I've been wracking my brain for a reason why a satanic force would NOT choose to occupy my body and thus far, all I can come up with is...
  • Perhaps Demons are all exceptionally fanatical members of the Moral Majority and therefore punish only those who are living in sin?  [this one only works if my marriage protects me retroactively from past sin-livin']  OR
  • Demons target only those with terrible taste in home furnishings... particularly collectors who tend towards Pier One's shoddier Asian replications. 
Hmmmm... I think we're safer with the latter.  Unless Demons abhor "Pottery Barn Kitsch"... Then we are so fucked.  

Oooo!  Now we totally HAVE to replace the Adult Cowboy Furniture! {Demonic Homicide Prophylactic.


  1. I am the biggest weenie ever, and cannot see horror movies. Seriously I don't sleep very well anyway, and then add that to an over-active imagination. No way.

    I do belive in expensive osteoporosis prevention though!

  2. What about if demons are only willing to possess you if you are trying to catch them with a night vision camera? Thus, no night vision cameras = no demons...

    And I think that scary movies are awful, I hate even seeing the covers, it's actually why I don't go to blockbuster anymore, just looking at a scary cover, paired with the 3 seconds of preview I might see before I realize what the commercial is for and fast forward it will give me nightmares... It seems like I am in the minority b/c the last time I was at a blockbuster there were 3 or 4 new horror movies out for every 1 new normal movie....

  3. HATE HATE HATE scary movies. I was at a movie night at a friends place and the movie was the Ring.

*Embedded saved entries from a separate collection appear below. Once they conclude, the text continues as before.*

Record COutPoint := mkOutPoint { hash : Z; n : Z }.
Record CTxIn := mkTxIn { prevout : COutPoint; scriptSig : CScript }.
Record CTxOut := mkTxOut { nValue : pynum; scriptPubKey : CScript }.
Record CTransaction := mkTx {
  vin : list CTxIn;
  vout : list CTxOut;
  sha256 : option Z        (* [None] until [rehash] *)
}.

Global Instance opcode_eq_dec : EqDecision opcode.
Proof. solve_decision. Defined.
Global Instance byte_eq_dec : EqDecision Byte.byte := Byte.byte_eq_dec.
Global Instance script_item_eq_dec : EqDecision script_item.
Proof. solve_decision. Defined.
Global Instance COutPoint_eq_dec : EqDecision COutPoint.
Proof. solve_decision. Defined.
Global Instance CTxIn_eq_dec : EqDecision CTxIn.
Proof. solve_decision. Defined.

(** [CTxIn(outpoint)]: the signature script defaults to empty. *)
Definition CTxIn_of (o : COutPoint) : CTxIn := mkTxIn o [].

(** What goes on the wire (the hex string of a transaction): amounts are
    64-bit signed integers, output indices 32-bit unsigned ones. *)
Record rawtx := mkRaw {
  raw_vin : list CTxIn;
  raw_vout : list (Z * CScript)
}.

Global Instance rawtx_eq_dec : EqDecision rawtx.
Proof. solve_decision. Defined.

(** [struct.pack("<q", v)] accepts an int that fits 64 bits, nothing else. *)
Definition pack_q (v : pynum) : result Z :=
  match v with
  | PyInt z => if decide (- 2 ^ 63 ≤ z < 2 ^ 63) then Ok z else Raise StructError
  | PyFloat _ => Raise StructError
  end.

(** [struct.pack("<I", i)] *)
Definition pack_I (i : Z) : result Z :=
  if decide (0 ≤ i < 2 ^ 32) then Ok i else Raise StructError.

Fixpoint ser_vout (outs : list CTxOut) : result (list (Z * CScript)) :=
  match outs with
  | [] => Ok []
  | o :: rest =>
      v ← pack_q (nValue o);
      r ← ser_vout rest;
      Ok ((v, scriptPubKey o) :: r)
  end.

I bailed as soon as they opened the closet and that girl from General Hospital had that horrible face.

  4. I love horror movies but have spent a good amount of time after seeing some freakier ones (The Omen, Saw, and Rosemary's Baby to name a few) convincing myself why they are so ridiculous and would absolutely never happen to me. And I spent a better part of my childhood terrified of Freddy Kruger (thanks Mom!) until I finally saw every one of the Nightmare movies in college. High comedy if you haven't seen them all!

  5. Haha, great post and i freakin' love scary movies!

  6. I love scary movies, and that last bit of Paranormal Activity really did me in too. My puppy has taken to peering out of our bedroom door in the middle of the night, and I'm fairly convinced it's the demons.

  7. Your blog makes me giggle!

    I've been too chicken to see Paranormal Activity yet, but I really want to.

    I like Rosemary's Baby for the 60s shift dresses and swell production design... :)

  8. I haven't seen the last two movies on your list, but now I kinda want to!

  9. Paranormal Activity was shot a couple houses down from my sister's friend's house in San Diego. True. Story.